Background

Oregon Company (OC) owns and operates two major retail locations in the Portland metro area. Those locations are open to customers 363 days per year, observing only the Christmas and New Year’s Day holidays. This level of operation is difficult in the current labor market, and OC management seeks to find other candidate holidays for closure in order to reduce operating costs while minimizing impacts on customers.

Objective

This analysis seeks to analyze OC sales data (“traffic”) on public holidays, and develop a machine learning model that can accurately profile upcoming holidays and predict their likelihood of seeing relatively lower customer traffic. The goal is to save OC operations costs while having least impact possible on OC customers.

Methods

The analysis is conducted in the following steps.

Data Extraction and Prep

The analysis relies on three distinct sources of data, each of which are obtained and prepped per this notebook.

Data Analysis

OC’s questions heading into the analysis were as follows:

  1. Which holidays (other than New Year’s and Christmas) exhibit the lowest daily customer traffic, and is this robust across locations and customer types?

  2. How does daily traffic for each holiday above compare with a similarly-situated, non-holiday business day?

  3. What features of the day contribute to a holiday having relatively lower/higher sales than it’s non-holiday counterpart?

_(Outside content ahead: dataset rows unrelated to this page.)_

Lemma section_call {A B} l (m : M S A) (f : A → task S B) :
  (∀ s, view s = l → free (view (m s).2) ∧ ∀ a, (m s).1 = Ok a → section_ok (view (m s).2) (f a)) →
  section_ok l (await_call m ≫= f).
Proof. intros Hm s Hs. destruct (Hm s Hs) as [Hf Hk]. split; [done|]. destruct (m s) as [[a|e] s']; [by apply Hk|done]. Qed.

(** The lock around a section, and what the task does with its result. *)
Lemma section_disciplined {A B} (p : task S A) (f : A → task S B) :
  (∀ l, free l → section_ok l p) → (∀ a, keeps_off (f a)) → disciplined view free free None (async_with p ≫= f).
Proof.
  intros Hp Hf. split; [done|]. intros l Hl. specialize (Hp l Hl). unfold mbind, task_bind. clear Hl. revert l Hp.
  induction p as [r|X m k IH|k IH|k IH]; intros l Hp; simpl in *; [|by firstorder|done|done].
  split; [done|]. destruct r; [by apply keeps_off_disciplined|done].
Qed.
End Sections.

(** ** Steering a schedule

    [advances p s p' s']: run for some steps with nobody in between, [p] gets from
    [s] to [p'] and [s'] without touching the lock. *)

Section Steering.
Context {S A : Type}.

Inductive advances {B} : task S B → S → task S B → S → Prop :=
| advances_refl p s : advances p s p s
| advances_step {X} (m : M S X) k s r s1 p' s' :
    m s = (r, s1) → advances (k r) s1 p' s' → advances (Await m k) s p' s'.

Lemma advances_trans {B} (p1 p2 p3 : task S B) s1 s2 s3 :
  advances p1 s1 p2 s2 → advances p2 s2 p3 s3 → advances p1 s1 p3 s3.
Proof. induction 1; [done|]. intros H3. eapply advances_step; eauto. Qed.

(** A part of the task that does not touch the lock, from its run as a call. *)
Lemma advances_bind {B C} (p : task S B) (f : B → task S C) s r s' :
  plain p → run_alone p s = (r, s') →
  advances (p ≫= f) s (match r with Ok a => f a | Raise e => Finished (Raise e) end) s'.
Proof.
  unfold mbind, task_bind. revert s. induction p as [r0|X m k IH|k IH|k IH]; intros s Hp Hr; simpl in *; try done.
  - injection Hr as <- <-. destruct r0; constructor.
  - destruct (m s) as [r1 s1] eqn:Hm. by eapply advances_step, IH.
Qed.

(** One after the other. *)
Lemma advances_call {B C} (m : M S B) (f : B → task S C) s a s1 q s2 :
  m s = (Ok a, s1) → advances (f a) s1 q s2 → advances (await_call m ≫= f) s q s2.
Proof. intros Hm Hf. by eapply advances_step. Qed.

Lemma advances_part {B C} (p : task S B) (f : B → task S C) s a s1 q s2 :
  plain p → run_alone p s = (Ok a, s1) → advances (f a) s1 q s2 → advances (p ≫= f) s q s2.
Proof. intros Hp Hr Hf. eapply advances_trans; [by apply (advances_bind p f s (Ok a) s1)|done]. Qed.

Lemma advances_pure {B C} (r : res B) (f : B → task S C) s a q s' :
  r = Ok a → advances (f a) s q s' → advances (pure_res r ≫= f) s q s'.
Proof. by intros ->. Qed.

Lemma advances_end {B} (p : task S B) s r s' :
  plain p → run_alone p s = (r, s') → advances p s (Finished r) s'.
Proof.
  revert s. induction p as [r0|X m k IH|k IH|k IH]; intros s Hp Hr; simpl in *; try done.
  - injection Hr as <- <-. constructor.
  - destruct (m s) as [r1 s1] eqn:Hm. by eapply advances_step, IH.
Qed.

(** Inside a larger task. *)
Lemma advances_within {B C} (g : task S B → task S C) (p p' : task S B) s s' :
  (∀ X (m : M S X) k, g (Await m k) = Await m (λ r, g (k r))) → advances p s p' s' → advances (g p) s (g p') s'.
Proof. intros Hg. induction 1; [constructor|]. rewrite Hg. by eapply advances_step. Qed.

(** The loop follows when that task alone is scheduled. *)
Lemma advances_schedule i (c : pool S A) p p' s' :
  tasks c !! i = Some (Running p) → advances p (shared c) p' s' →
  ∃ n, run_schedule (List.repeat i n) c =
       {| tasks := <[i := Running p']> (tasks c); locked := locked c; waiters := waiters c; shared := s' |}.
Proof.
  intros Hi Ha. remember (shared c) as s eqn:Es. revert c Hi Es.
  induction Ha as [p s|X m k s r s1 p' s' Hm _ IH]; intros c Hi ->.
  - exists 0. simpl. destruct c. simpl in *. by rewrite list_insert_id.
  - pose proof (lookup_lt_Some _ _ _ Hi) as Hlt.
    destruct (IH (step i c)) as [n Hn].
    { unfold step. rewrite Hi, Hm. simpl. by rewrite list_lookup_insert_eq. }
    { unfold step. by rewrite Hi, Hm. }
    exists (Datatypes.S n). simpl. rewrite Hn. unfold step. rewrite Hi, Hm. simpl. by rewrite list_insert_insert_eq.
Qed.
End Steering.

(** ** Tasks against the calls they stand for

    The rules of [solve_alone], which compares a task with a call of PyMonad.v
    construct by construct. *)

Section Alone.
Context {S : Type}.

Lemma alone_seq {A B} (p : task S A) (f : A → task S B) m g :
  run_alone p ≡ₘ m → (∀ a, run_alone (f a) ≡ₘ g a) → run_alone (p ≫= f) ≡ₘ (m ≫= g).
Proof. intros Hp Hf s. rewrite (alone_bind p f s). by apply mbind_proper. Qed.

Lemma alone_handler {A} (p : task S A) h m k :
  run_alone p ≡ₘ m → (∀ e, run_alone (h e) ≡ₘ k e) → run_alone (try_task p h) ≡ₘ try_except m k.
Proof. intros Hp Hh s. rewrite (alone_try p h s). by apply try_except_proper. Qed.

Lemma alone_each {X} (f : X → task S unit) g l :
  (∀ x, run_alone (f x) ≡ₘ g x) → run_alone (for_task f l) ≡ₘ for_each g l.
Proof. intros Hf. induction l as [|x l IH]; [done|]. by apply alone_seq. Qed.

Lemma alone_when c (p : task S unit) m : run_alone p ≡ₘ m → run_alone (when_task c p) ≡ₘ when c m.
Proof. by destruct c. Qed.

Lemma alone_pure {A} (r : res A) : run_alone (S:=S) (pure_res r) ≡ₘ lift_res r.
Proof. done. Qed.

Lemma alone_fail {A} e : run_alone (S:=S) (A:=A) (fail e) ≡ₘ raise e.
Proof. done. Qed.

Lemma alone_ret {A} (a : A) : run_alone (S:=S) (mret a) ≡ₘ mret a.
Proof. done. Qed.
End Alone.

Create HintDb py_alone.
#[export] Hint Resolve @alone_await @alone_pure @alone_fail @alone_ret : py_alone.

Ltac solve_alone :=
  repeat first
    [ progress intros
    | solve [eauto with py_alone]
    | apply alone_seq
    | apply alone_handler
    | apply alone_each
    | apply alone_when
    | match goal with
      | |- run_alone (match ?x with _ => _ end) ≡ₘ _ => destruct x
      end ].

(** Walk a task that keeps an invariant; what [py_tasks] or the context knows of its
    parts is used. *)
Create HintDb py_tasks.

Ltac solve_steps :=
  repeat first
    [ progress intros
    | done
    | match goal with H : context [steps_keep] |- _ => solve [apply H; eauto] end
    | solve [eauto with py_tasks]
    | apply steps_keep_with
    | apply steps_keep_pure
    | apply steps_keep_seq
    | apply steps_keep_when
    | match goal with
      | |- steps_keep _ _ (match ?x with _ => _ end) => destruct x
      end ].
Lemma start_orderly ps s :
  spawned s = 0 → current s = None → live s = false → (∀ i p, ps !! i = Some p → good (may (Client i)) false false p) →
  orderly (start ps s).
Proof.
  intros Hs Hc Hl Hps. split; simpl; [done|done|by rewrite Hc| |by rewrite Hl].
  intros [i|i] b; simpl; [|done]. intros (p & -> & Hp)%list_lookup_fmap_Some. split; [done|]. left. by apply Hps.
Qed.
(** *** Progress *)

(** [ready n D p]: where [n] background tasks exist and those of [D] are done for, [p]
    cancels only existing tasks and waits only for cancelled ones. *)
Fixpoint ready {A} (n : nat) (D : list nat) (p : co S A) : Prop :=
  match p with
  | Returned _ => True
  | Calls m k => ∀ s, n ≤ spawned s → (∀ i, current s = Some i → i < spawned s) → ready (spawned (m s).2) D (k (m s).1)
  | Locks k => ready n D (k (Ok tt))
  | Unlocks k => ready n D k
  | Cancels i k => i < n ∧ ready n (i :: D) k
  | Joins i k => In i D ∧ ready n D (k (Ok tt))
  end.

Lemma ready_mono {A} (p : co S A) n n' D : n ≤ n' → ready n D p → ready n' D p.
Proof.
  revert n n' D. induction p as [r|X m k IH|k IH|k IH|i k IH|i k IH]; simpl; intros n n' D Hn; [done|..].
  - intros H s Hs. apply H. lia.
  - by apply IH.
  - by apply IH.
  - intros [Hi H]. split; [lia|]. by eapply IH.
  - intros [Hi H]. split; [done|]. by eapply IH.
Qed.

(** What may not cancel waits for nothing but the lock. *)
Lemma good_ready {A} (p : co S A) own fin n D : good false own fin p → ready n D p.
Proof.
  revert own n. induction p as [r|X m k IH|k IH|k IH|i k IH|i k IH]; intros own n; [done|..].
  - intros (_ & _ & Hk) s _ _. eapply IH, Hk.
  - intros (_ & _ & Hk & _). by eapply IH.
  - intros [_ Hk]. by eapply IH.
  - by intros [[=] _].
  - done.
Qed.
(* ===== verification/Risk.v ===== *)
(** * The risk engine (trading_service/src/risk/engine.py)

    Pre-trade rules, the position monitor and the kill switch.  The engine's
    private state is the record [RiskEngine]; its collaborators (repository,
    connector, execution engine, notifier, broadcaster, scheduler, clock) are
    the record [Collaborators] of calls over their own world. *)

From Stdlib Require Import ZArith Lia Bool List Ascii String.
From stdpp Require Import base decidable list option strings.
From S2P Require Import Prelude PyFloat PyStr PyDateTime PyMonad PyDict PyVal.
Open Scope Z_scope.
Open Scope string_scope.

(** ** Data *)

Inductive RiskRuleType :=
| MAX_POSITION_SIZE | MAX_DRAWDOWN | MAX_DAILY_LOSS | MAX_LEVERAGE
| MIN_TIME_BETWEEN_TRADES | CORRELATION_LIMIT | MAX_SYMBOL_CONCENTRATION
| MAX_OPEN_POSITIONS | MAX_ORDER_COUNT | MAX_EXPOSURE | STOP_LOSS_REQUIRED
| TAKE_PROFIT_REQUIRED | MAX_SPREAD | MAX_SLIPPAGE | TRADING_HOURS_ONLY.

#[export] Instance RiskRuleType_eq_dec : EqDecision RiskRuleType.
Proof. solve_decision. Defined.

(** [rule_type.value] *)
Definition rule_value (t : RiskRuleType) : string :=
  match t with
  | MAX_POSITION_SIZE => "MAX_POSITION_SIZE"
  | MAX_DRAWDOWN => "MAX_DRAWDOWN"
  | MAX_DAILY_LOSS => "MAX_DAILY_LOSS"
  | MAX_LEVERAGE => "MAX_LEVERAGE"
  | MIN_TIME_BETWEEN_TRADES => "MIN_TIME_BETWEEN_TRADES"
  | CORRELATION_LIMIT => "CORRELATION_LIMIT"
  | MAX_SYMBOL_CONCENTRATION => "MAX_SYMBOL_CONCENTRATION"
  | MAX_OPEN_POSITIONS => "MAX_OPEN_POSITIONS"
  | MAX_ORDER_COUNT => "MAX_ORDER_COUNT"
  | MAX_EXPOSURE => "MAX_EXPOSURE"
  | STOP_LOSS_REQUIRED => "STOP_LOSS_REQUIRED"
  | TAKE_PROFIT_REQUIRED => "TAKE_PROFIT_REQUIRED"
  | MAX_SPREAD => "MAX_SPREAD"
  | MAX_SLIPPAGE => "MAX_SLIPPAGE"
  | TRADING_HOURS_ONLY => "TRADING_HOURS_ONLY"
  end.

Record RiskRule := {
  rule_type : RiskRuleType;
  parameters : vdict;
  severity : string;
  rule_enabled : bool;
  error_message : string
}.

Record TradeApproval := {
  approved : bool;
  reason : option string;
  rule_violated : option RiskRuleType;
  warning : option string
}.

(** The engine's private fields. *)
Record RiskEngine := {
  kill_switch_on : bool;                          (* _kill_switch *)
  daily_loss_by_account : dict string float;      (* _daily_loss_by_account *)
  rules : dict RiskRuleType RiskRule;
  last_trade_ts : option datetime                 (* _last_trade_ts *)
}.

(** A rule built with the dataclass defaults for severity and enabled. *)
Definition default_rule (t : RiskRuleType) (params : vdict) (msg : string) : RiskRule :=
  {| rule_type := t; parameters := params; severity := "hard";
     rule_enabled := true; error_message := msg |}.

(** [RiskEngine.__init__]. *)
Definition initial_engine : RiskEngine := {|
  kill_switch_on := false;
  daily_loss_by_account := [];
  rules := [
    (MAX_POSITION_SIZE, default_rule MAX_POSITION_SIZE [("max_percent", VFloat (flit 5 100))] "Max position size exceeded");
    (MAX_DRAWDOWN, default_rule MAX_DRAWDOWN [("max_drawdown", VFloat (flit 2 10))] "Max drawdown exceeded");
    (MAX_DAILY_LOSS, default_rule MAX_DAILY_LOSS [("max_daily_loss", VFloat (flit 1 10))] "Max daily loss exceeded");
    (MAX_LEVERAGE, default_rule MAX_LEVERAGE [("max_leverage", VInt 50)] "Max leverage exceeded");
    (MIN_TIME_BETWEEN_TRADES, default_rule MIN_TIME_BETWEEN_TRADES [("seconds", VInt 1)] "Too many trades")];
  last_trade_ts := None
|}.

Definition set_kill (b : bool) (e : RiskEngine) : RiskEngine :=
  {| kill_switch_on := b; daily_loss_by_account := daily_loss_by_account e;
     rules := rules e; last_trade_ts := last_trade_ts e |}.
Definition set_rules (r : dict RiskRuleType RiskRule) (e : RiskEngine) : RiskEngine :=
  {| kill_switch_on := kill_switch_on e; daily_loss_by_account := daily_loss_by_account e;
     rules := r; last_trade_ts := last_trade_ts e |}.
Definition set_last_trade (t : datetime) (e : RiskEngine) : RiskEngine :=
  {| kill_switch_on := kill_switch_on e; daily_loss_by_account := daily_loss_by_account e;
     rules := rules e; last_trade_ts := Some t |}.
Definition set_daily_loss (a : string) (x : float) (e : RiskEngine) : RiskEngine :=
  {| kill_switch_on := kill_switch_on e;
     daily_loss_by_account := dset (daily_loss_by_account e) a x;
     rules := rules e; last_trade_ts := last_trade_ts e |}.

This notebook systematically answers these questions.

Machine Learning

Experiments were conducted to train and evaluate a binary classifier for use in profiling upcoming holidays. This notebook details the model pre-processing, training and evaluation process. The deployed profiling and classfication app is available here.

Results

The best classifier was a random forest, which was found to have high level of accuracy (.79), recall (.85) and precision (.86) on the unseen test set. The results suggest that Thanksgiving Day, Memorial Day, and July 4th all represent good candidate holidays for closure in the upcoming year, and management can rely on the app to quickly profile holidays as needed. This presentation provides a summary of the analysis.

Value Proposition

OC management needs to reduce operations costs while minimizing customer impact. In addition to their current closures on Christmas and New Year’s, OC can be confident that the deployed model will yield accurate predictions of lower sales holidays over the next year. These predictions will help the company reduce costs and minimize impact on their customers. In addition, the model’s lead time of 1 full year gives OC communications staff plenty of time to alert customers of the next year’s holiday closure, if warranted.